Research: Neanderthals could be more sensitive to pain than modern humans

A group of researchers from the Max Planck Institute for Evolutionary Anthropology in Germany and the Karolinska Institute in Sweden found that ancient humans had a low pain threshold. This was reported on Friday by the journal Current Biology.

It is believed that at least 40% of the Neanderthal genome is distributed among modern humans, while the proportion of Neanderthal genes in one person of non-African descent is more than 2%.

Scientists analyzed data from a large-scale population study conducted in the UK. They compared how carriers of the Neanderthal and human versions of SCN9A feel pain using data collected from the UK Biobank project. According to previous information, the degree of pain perception among participants depended on age: the older they were, the more pain they experienced.

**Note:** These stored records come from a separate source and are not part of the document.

Lemma runs_epoch system mb n mb' :
  runs system mb n mb' -> inner_ok (guarded (Mailbox.inner mb)) ->
  in_u 64 (MailboxInner.wait_epoch (guarded (Mailbox.inner mb))) ->
  0 <= n /\ inner_ok (guarded (Mailbox.inner mb')) /\
  MailboxInner.wait_epoch (guarded (Mailbox.inner mb')) =
    wrap_u 64 (MailboxInner.wait_epoch (guarded (Mailbox.inner mb)) + n).
Proof.
  intros Hr Hi He. induction Hr as [|n mb1 ins outs k mb2 _ IH Hs].
  - split_and!; [done..|]. rewrite Z.add_0_r. symmetry. by apply wrap_u_id.
  - destruct IH as (Hn & Hi1 & E1). destruct (mailbox_step_ok _ _ _ _ _ _ Hs Hi1) as [Hi2 _].
    pose proof (step_frame _ _ _ _ _ _ Hs Hi1) as (_ & E2 & _).
    destruct (step_parks _ _ _ _ _ _ Hs) as [-> | ->]; simpl in E2.
    + split_and!; [lia|done|]. by rewrite E2, E1, Z.add_0_r.
    + split_and!; [lia|done|]. rewrite E2, E1. unfold wrap_u.
      rewrite Zplus_mod_idemp_l. by rewrite Z.add_assoc.
Qed.

Lemma reachable_bounds c ins outs mb :
  config_ok c -> reachable false c ins outs mb ->
  inner_ok (guarded (Mailbox.inner mb)) /\
  limits (MailboxInner.queue (guarded (Mailbox.inner mb))) =
    (MailboxConfig.capacity c, MailboxConfig.bytes c) /\
  within_bounds (MailboxInner.queue (guarded (Mailbox.inner mb))).
Proof.
  intros Hc. induction 1 as [|ins outs mb ins' outs' n mb' _ IH Hs].
  - pose proof (start_ok c Hc) as Hi. split_and!; [done..|].
    destruct Hi as [((Hl & _) & (Hb & _) & _) _]. split; simpl in *; [|lia].
    unfold MailboxQueue.len, VecDeque.len. simpl. lia.
  - destruct IH as (Hi & Hl & Hw). destruct (mailbox_step_ok _ _ _ _ _ _ Hs Hi) as [Hi' _].
    pose proof (step_frame _ _ _ _ _ _ Hs Hi) as (El & _ & Hw').
    split_and!; [done|by rewrite El|by apply Hw'].
Qed.

Lemma reachable_runs system c ins outs mb :
  reachable system c ins outs mb -> exists n, runs system (Mailbox.with_config c) n mb.
Proof.
  induction 1 as [|ins outs mb ins' outs' n mb' _ [k IH] Hs]; [by eexists; apply runs_refl|].
  eexists. by eapply runs_step.
Qed.

Lemma reachable_epoch system c ins outs mb :
  config_ok c -> reachable system c ins outs mb ->
  in_u 64 (MailboxInner.wait_epoch (guarded (Mailbox.inner mb))).
Proof.
  intros Hc Hr. destruct (reachable_runs _ _ _ _ _ Hr) as [n Hn].
  destruct (runs_epoch _ _ _ _ Hn (start_ok c Hc)) as (_ & _ & ->); [done|].
  by apply wrap_u_range.
Qed.

(** Between two parks the parked flow stays or leaves. *)
Lemma enqueue_locked_parked policy v i :
  MailboxInner.parked (snd (Mailbox.enqueue_locked policy v i)) = MailboxInner.parked i.
Proof.
  unfold Mailbox.enqueue_locked.
  by destruct (MailboxQueue.enqueue _ v policy) as [[[]|[]] q'].
Qed.

Definition kept_or_gone i j : Prop :=
  MailboxInner.parked j = MailboxInner.parked i \/ MailboxInner.parked j = None.
(** [scheduler/oneshot.rs] [Inner]: the mutex; the condition variable has no data. *)
Definition Inner (A : Type) : Type := mutex (Slot A).

(** [scheduler/oneshot.rs] [channel]: the shared slot and the sender's [sent] flag. *)
Definition channel {A} : Inner A * bool := (mutex_new SPending, false).

Module Sender.
Section sender.
Context {A : Type}.

(** What a method of the sender did: whether it notified, the fault it reported. *)
Record effect := mk_effect { notified : bool; fault : option RuntimeError }.

(** [scheduler/oneshot.rs] [Sender::drop] *)
Definition drop (sent : bool) (m : Inner A) : effect * Inner A :=
  if sent then (mk_effect false None, m)
  else match lock m "oneshot::disconnect" with
  | Ok SPending => (mk_effect true None, unlock SAbandoned)
  | Ok slot => (mk_effect false None, unlock slot)
  | Err e => (mk_effect false (Some e), m)
  end.

(** [scheduler/oneshot.rs:147-160] [Sender::send]: the body of [send], before the sender it consumed is dropped: [sent] is set once
    the value is stored.  Its debug assertion holds: a sender that has not sent finds the
    slot pending ([holds_pending] below). *)
Definition send_body (value : A) (m : Inner A) : bool * effect * Inner A :=
  match lock m "oneshot::send" with
  | Ok _ => (true, mk_effect true None, unlock (SReady value))
  | Err e => (false, mk_effect false (Some e), m)
  end.
(* ===== verification/Supervisor.v ===== *)
(** The supervisor: it restarts children under a strategy and an intensity limit.  Models
    scheduler/supervisor.rs (its event queue is in Shared).

    The supervisor's own thread is the only writer of its tables; a function takes its
    state and gives it back. *)

From S2P Require Import Prelude Capability Values Isa Sync Quota Native Vm Process CapTable.
From S2P Require Import Lifecycle Mailbox Oneshot Shared Finalize Authenticate Runtime.
Import Shared.

Module ChildSpec.

(** [scheduler/supervisor.rs] [ChildSpec] *)
Record t := mk {
  name : list byte;
  function : Z;
  args : list Value.t;
  restart : RestartPolicy }.

(** [scheduler/supervisor.rs] [ChildSpec::new] *)
Definition new (name : list byte) (function : Z) : t := mk name function [] OnFailure.

(** [scheduler/supervisor.rs] [ChildSpec::args] *)
Definition with_args (c : t) (a : list Value.t) : t := mk (name c) (function c) a (restart c).

(** [scheduler/supervisor.rs] [ChildSpec::restart] *)
Definition with_restart (c : t) (r : RestartPolicy) : t := mk (name c) (function c) (args c) r.

End ChildSpec.

(** [scheduler/supervisor.rs] [RestartStrategy] *)
Inductive RestartStrategy := OneForOne | OneForAll | RestForOne.

(** [scheduler/supervisor.rs] [SupervisorConfig]: the period in nanoseconds. *)
Record SupervisorConfig := mk_sup_config {
  max_restarts : Z;
  max_period : Z;
  strategy : RestartStrategy }.

(** [scheduler/supervisor.rs:20-21] [DEFAULT_MAX_RESTARTS, DEFAULT_MAX_PERIOD] *)
Definition DEFAULT_MAX_RESTARTS : Z := 3.
Definition DEFAULT_MAX_PERIOD : Z := 5 * 1000000000.

(** [scheduler/supervisor.rs] [SupervisorConfig::default] *)
Definition default_sup_config : SupervisorConfig :=
  mk_sup_config DEFAULT_MAX_RESTARTS DEFAULT_MAX_PERIOD OneForOne.

(** [scheduler/supervisor.rs] [LiveChild] *)
Record LiveChild := mk_live { spec : ChildSpec.t; expected_shutdown : bool }.

Module ChildTable.

(** [scheduler/supervisor.rs] [ChildTable] *)
Record t := mk { by_id : gmap Z LiveChild; order : list Z }.

(** [scheduler/supervisor.rs] [ChildTable::new] *)
Definition new : t := mk ∅ [].

(** [scheduler/supervisor.rs] [ChildTable::insert] *)
Definition insert (id : Z) (child : LiveChild) (c : t) : t :=
  mk (<[id := child]> (by_id c)) (order c ++ [id]).

(** [scheduler/supervisor.rs] [ChildTable::remove] *)
Definition remove (id : Z) (c : t) : option LiveChild * t :=
  (by_id c !! id, mk (delete id (by_id c)) (filter (fun x => x <> id) (order c))).

(** [scheduler/supervisor.rs] [ChildTable::len] *)
Definition len (c : t) : Z := Z.of_nat (size (by_id c)).

End ChildTable.

(** [scheduler/supervisor.rs] [Cascade] *)
Record Cascade := mk_cascade { waiting : gset Z; specs : list ChildSpec.t }.

Module Sup.

(** [scheduler/supervisor.rs:144-154] [Inner]: [self] is the reference of its event queue;
    the condition variable has no data. *)
Record t (H : Type) := mk {
  self : N;
  spawner : RuntimeSpawner (H := H);
  config : SupervisorConfig;
  children : mutex ChildTable.t;
  cascade : mutex (option Cascade);
  restart_times : mutex (list instant);
  intensity_exceeded : bool;
  shutdown : bool }.
Arguments mk {H}.
Arguments self {H} _.
Arguments spawner {H} _.
Arguments config {H} _.
Arguments children {H} _.
Arguments cascade {H} _.
Arguments restart_times {H} _.
Arguments intensity_exceeded {H} _.
Arguments shutdown {H} _.

#[global] Instance eta H : Eta (t H) := fun p =>
  mk (self p) (spawner p) (config p) (children p) (cascade p) (restart_times p)
    (intensity_exceeded p) (shutdown p).

(** [scheduler/supervisor.rs:203-214] [Supervisor::with_config] *)
Definition new {H} (self : N) (sp : RuntimeSpawner (H := H)) (c : SupervisorConfig) : t H :=
  mk self sp c (mutex_new ChildTable.new) (mutex_new None) (mutex_new []) false false.

End Sup.

(** ** Decisions *)

(** [scheduler/supervisor.rs] [should_restart] *)
Definition should_restart (policy : RestartPolicy) (outcome : FlowOutcome) : bool :=
  match policy with
  | Always => true
  | OnFailure => match outcome with Failed _ => true | Completed _ => false end
  | Never => false
  end.

(** [scheduler/supervisor.rs:355-362] [intensity_hit]: the loop that forgets the restarts
    before the window. *)
Fixpoint drop_before (window_start : instant) (times : list instant) : list instant :=
  match times with
  | t :: rest => if t <? window_start then drop_before window_start rest else times
  | [] => []
  end.

(** [scheduler/supervisor.rs:350-363] [intensity_hit]: on the restart times; [instant_min]
    is the clock's least reading. *)
Definition note_restart (instant_min : instant) (c : SupervisorConfig) (now : instant)
    (times : list instant) : bool * list instant :=
  let times := times ++ [now] in
  let window_start := if instant_min <=? now - max_period c then now - max_period c else now in
  let times := drop_before window_start times in
  (max_restarts c <? len_u32 times, times).

(** [scheduler/supervisor.rs:423-427] [handle_exit]: who was started after, or with, the
    child that ended, from the order left without it. *)
Definition later_of (st : RestartStrategy) (failed_idx : option nat) (order : list Z) : list Z :=
  match st, failed_idx with
  | OneForAll, _ => order
  | RestForOne, Some i => skipn i order
  | _, _ => []
  end.

(** [let v = later; specs.insert(i, failed)]: an index out of range would panic. *)
Definition insert_at {A} (i : nat) (x : A) (l : list A) : option (list A) :=
  if (i <=? length l)%nat then Some (take i l ++ x :: drop i l) else None.

(** [scheduler/supervisor.rs:467-475] [start_cascade]: the children of [later] are expected
    to end; their specs. *)
Definition expect_later (later : list Z) (c : ChildTable.t) : list ChildSpec.t * ChildTable.t :=
  (omap (fun id => spec <$> ChildTable.by_id c !! id) later,
   ChildTable.mk
     (fold_left (fun m id => alter (fun l => mk_live (spec l) true) id m) later
        (ChildTable.by_id c)) (ChildTable.order c)).

(** [scheduler/supervisor.rs:476-488] [start_cascade]: what to start again, in order. *)
Definition cascade_specs (st : RestartStrategy) (failed : ChildSpec.t) (failed_idx : option nat)
    (later_specs : list ChildSpec.t) : option (list ChildSpec.t) :=
  match st with
  | OneForAll => insert_at (default (length later_specs) failed_idx) failed later_specs
  | RestForOne => Some (failed :: later_specs)
  | OneForOne => Some [failed]
  end.

(** ** The supervisor's functions *)

Section supervisor.
Context {H R : Type} `{ValueLayout, Allocator}.
Context (getrandom : R -> option (list byte) * R) (clock : R -> instant * R) (checks : bool).
Context (instant_min : instant).
Implicit Types (s : Shared.t H R) (p : Sup.t H).
#[local] Abbreviation W := (W (H := H) (R := R)).

(** [scheduler/supervisor.rs] [register_child_name] *)
Definition register_child_name (id : FlowId.t) (name : list byte) : W (result unit SpawnError) :=
  let* c := on_caps (CapTable.mint getrandom id id CapRights.ADDRESSING) in
  match c with
  | Err e =>
    let* _ := report_fault e in
    ret (Err (VmInit "cap mint failed (poisoned lock)"))
  | Ok cap =>
    let* r := on_registry (RegistryStore.register name cap id) in
    match r with
    | Ok (Ok _) => ret (Ok tt)
    | Ok (Err AlreadyRegistered) => ret (Err (NameTaken name))
    | Ok (Err e) => ret (Err (VmInit (lifecycle_error_string e)))
    | Err e =>
      let* _ := report_fault e in
      ret (Err (VmInit "registry register failed (poisoned lock)"))
    end
  end.

(** [scheduler/supervisor.rs] [spawn_child] *)
Definition spawn_child p (sp : ChildSpec.t) : W (result FlowHandle SpawnError * Sup.t H) :=
  match lock (Sup.children p) "spawn_child" with
  | Err e =>
    let* _ := report_fault e in
    ret (Err (VmInit "supervisor child table poisoned"), p)
  | Ok children =>
    let* h := spawn_linked getrandom clock checks (Sup.spawner p) (ChildSpec.function sp)
                (ChildSpec.args sp) (ChildSpec.restart sp) (Sup.self p) in
    match h with
    | Err e => ret (Err e, p)
    | Ok handle =>
      let* n := match ChildSpec.name sp with
                | [] => ret (Ok tt)
                | name => register_child_name (hid handle) name
                end in
      match n with
      | Err e =>
        let* _ := request_kill checks (hid handle) FlowExitReason.Supervisor in
        ret (Err e, p)
      | Ok _ =>
        ret (Ok handle,
             p <| Sup.children := unlock (ChildTable.insert (hid handle) (mk_live sp false) children) |>)
      end
    end
  end.

(** [scheduler/supervisor.rs] [Supervisor::start_child] *)
Definition start_child p (sp : ChildSpec.t) : W (result FlowHandle SpawnError * Sup.t H) :=
  spawn_child p sp.

(** [scheduler/supervisor.rs] [Supervisor::live_children] *)
Definition live_children p : W Z :=
  match lock (Sup.children p) "Supervisor::live_children" with
  | Ok c => ret (ChildTable.len c)
  | Err e => let* _ := report_fault e in ret 0
  end.

(** [scheduler/supervisor.rs] [intensity_hit] *)
Definition intensity_hit p : W (bool * Sup.t H) :=
  let* t := now clock in
  match lock (Sup.restart_times p) "intensity_hit" with
  | Err e => let* _ := report_fault e in ret (true, p)
  | Ok times =>
    let (hit, times) := note_restart instant_min (Sup.config p) t times in
    let p := p <| Sup.restart_times := unlock times |> in
    ret (hit, if hit then p <| Sup.intensity_exceeded := true |> else p)
  end.

(** [scheduler/supervisor.rs:555-560] [finish_cascade]: the loop. *)
Fixpoint respawn p (l : list ChildSpec.t) : W (Sup.t H) :=
  match l with
  | [] => ret p
  | sp :: l =>
    if Sup.intensity_exceeded p then ret p
    else
      let* x := spawn_child p sp in
      respawn (snd x) l
  end.

(** [scheduler/supervisor.rs] [finish_cascade] *)
Definition finish_cascade p : W (Sup.t H) :=
  match lock (Sup.cascade p) "finish_cascade" with
  | Err e => let* _ := report_fault e in ret p
  | Ok None => ret p
  | Ok (Some c) => respawn (p <| Sup.cascade := unlock None |>) (specs c)
  end.

(** [scheduler/supervisor.rs] [on_cascade_progress] *)
Definition on_cascade_progress p (id : FlowId.t) : W (Sup.t H) :=
  match lock (Sup.cascade p) "on_cascade_progress" with
  | Err e => let* _ := report_fault e in ret p
  | Ok None => ret p
  | Ok (Some c) =>
    let left := waiting c ∖ {[id]} in
    let p := p <| Sup.cascade := unlock (Some (mk_cascade left (specs c))) |> in
    if decide (left = ∅) then finish_cascade p else ret p
  end.

(** [scheduler/supervisor.rs:503-505] [start_cascade]: the request to kill each of [later]. *)
Fixpoint kill_all (ids : list Z) : W unit :=
  match ids with
  | [] => ret tt
  | id :: ids =>
    let* _ := request_kill checks id FlowExitReason.Supervisor in
    kill_all ids
  end.

(** [scheduler/supervisor.rs:509-512] [start_cascade]: who of [ids] is still in the directory;
    a shard that cannot be read counts as gone. *)
Fixpoint still_live (ids : list Z) : W (list Z) :=
  match ids with
  | [] => ret []
  | id :: ids =>
    let* m := lookup_mailbox id in
    let* live := still_live ids in
    ret (match m with Ok (Some _) => id :: live | _ => live end)
  end.

(** [scheduler/supervisor.rs:503-522] [start_cascade]: the kills, and who is left to wait for. *)
Definition run_cascade p (later : list Z) : W (Sup.t H) :=
  let* _ := kill_all later in
  match lock (Sup.cascade p) "start_cascade.prune" with
  | Err e => let* _ := report_fault e in ret p
  | Ok None => finish_cascade p
  | Ok (Some c) =>
    let* live := still_live (elements (waiting c)) in
    let left := list_to_set live in
    let p := p <| Sup.cascade := unlock (Some (mk_cascade left (specs c))) |> in
    if decide (left = ∅) then finish_cascade p
    else match later with [] => finish_cascade p | _ => ret p end
  end.

(** [scheduler/supervisor.rs] [start_cascade] *)
Definition start_cascade p (failed : ChildSpec.t) (failed_idx : option nat) (later : list Z)
  : W (Sup.t H) :=
  match lock (Sup.children p) "start_cascade" with
  | Err e => let* _ := report_fault e in ret p
  | Ok children =>
    let (later_specs, children) := expect_later later children in
    match cascade_specs (strategy (Sup.config p)) failed failed_idx later_specs with
    | None => panic
    | Some sps =>
      let p := p <| Sup.children := unlock children |> in
      match lock (Sup.cascade p) "start_cascade.cascade" with
      | Err e => let* _ := report_fault e in ret p
      | Ok _ =>
        let c := mk_cascade (list_to_set later) sps in
        run_cascade (p <| Sup.cascade := unlock (Some c) |>) later
      end
    end
  end.

(** [scheduler/supervisor.rs] [handle_exit] *)
Definition handle_exit p (e : ChildExit) : W (Sup.t H) :=
  match lock (Sup.children p) "handle_exit" with
  | Err x => let* _ := report_fault x in ret p
  | Ok children =>
    let failed_idx := position (Z.eqb (exit_id e)) (ChildTable.order children) in
    let (live, children) := ChildTable.remove (exit_id e) children in
    let p := p <| Sup.children := unlock children |> in
    match live with
    | None => ret p
    | Some live =>
      let later := later_of (strategy (Sup.config p)) failed_idx (ChildTable.order children) in
      if expected_shutdown live then on_cascade_progress p (exit_id e)
      else if negb (should_restart (ChildSpec.restart (spec live)) (exit_outcome e)) then ret p
      else if Sup.intensity_exceeded p then ret p
      else
        let* x := intensity_hit p in
        let (hit, p) := x in
        if hit then ret p
        else match strategy (Sup.config p) with
        | OneForOne => let* x := spawn_child p (spec live) in ret (snd x)
        | OneForAll | RestForOne => start_cascade p (spec live) failed_idx later
        end
    end
  end.

(** [scheduler/supervisor.rs] [drive]: one turn of the thread; [None] once it stops, the
    same state when it waits. *)
Definition supervise p : W (option (Sup.t H)) :=
  if Sup.shutdown p then ret None
  else
    let* q := gets (fun s => default (mutex_new []) (supervisors s !! Sup.self p)) in
    match lock q "supervisor::drive" with
    | Err e => let* _ := report_fault e in ret None
    | Ok [] => ret (Some p)
    | Ok (e :: events) =>
      let* _ := modify (fun s => s <| supervisors ::= <[Sup.self p := unlock events]> |>) in
      let* p := handle_exit p e in
      ret (Some p)
    end.

(** [scheduler/supervisor.rs] [Supervisor::shutdown]: the thread's join is the host's. *)
Definition stop p : Sup.t H := p <| Sup.shutdown := true |>.

End supervisor.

But it turned out that people who inherited this gene from Neanderthals actually felt more pain than carriers of the human species SCN9A. On average, they complained of different types of pain sensations 7% more often than peers with a different version of the gene, and they quickly identified the source of pain.

In the near future, scientists want to understand why Neanderthals had such a sensitivity and what role it played in how they adapted to life in glacial conditions. In addition, they want to find out whether this feature played any role in the fact that the Neanderthals became extinct after the first Homo sapiens entered Europe.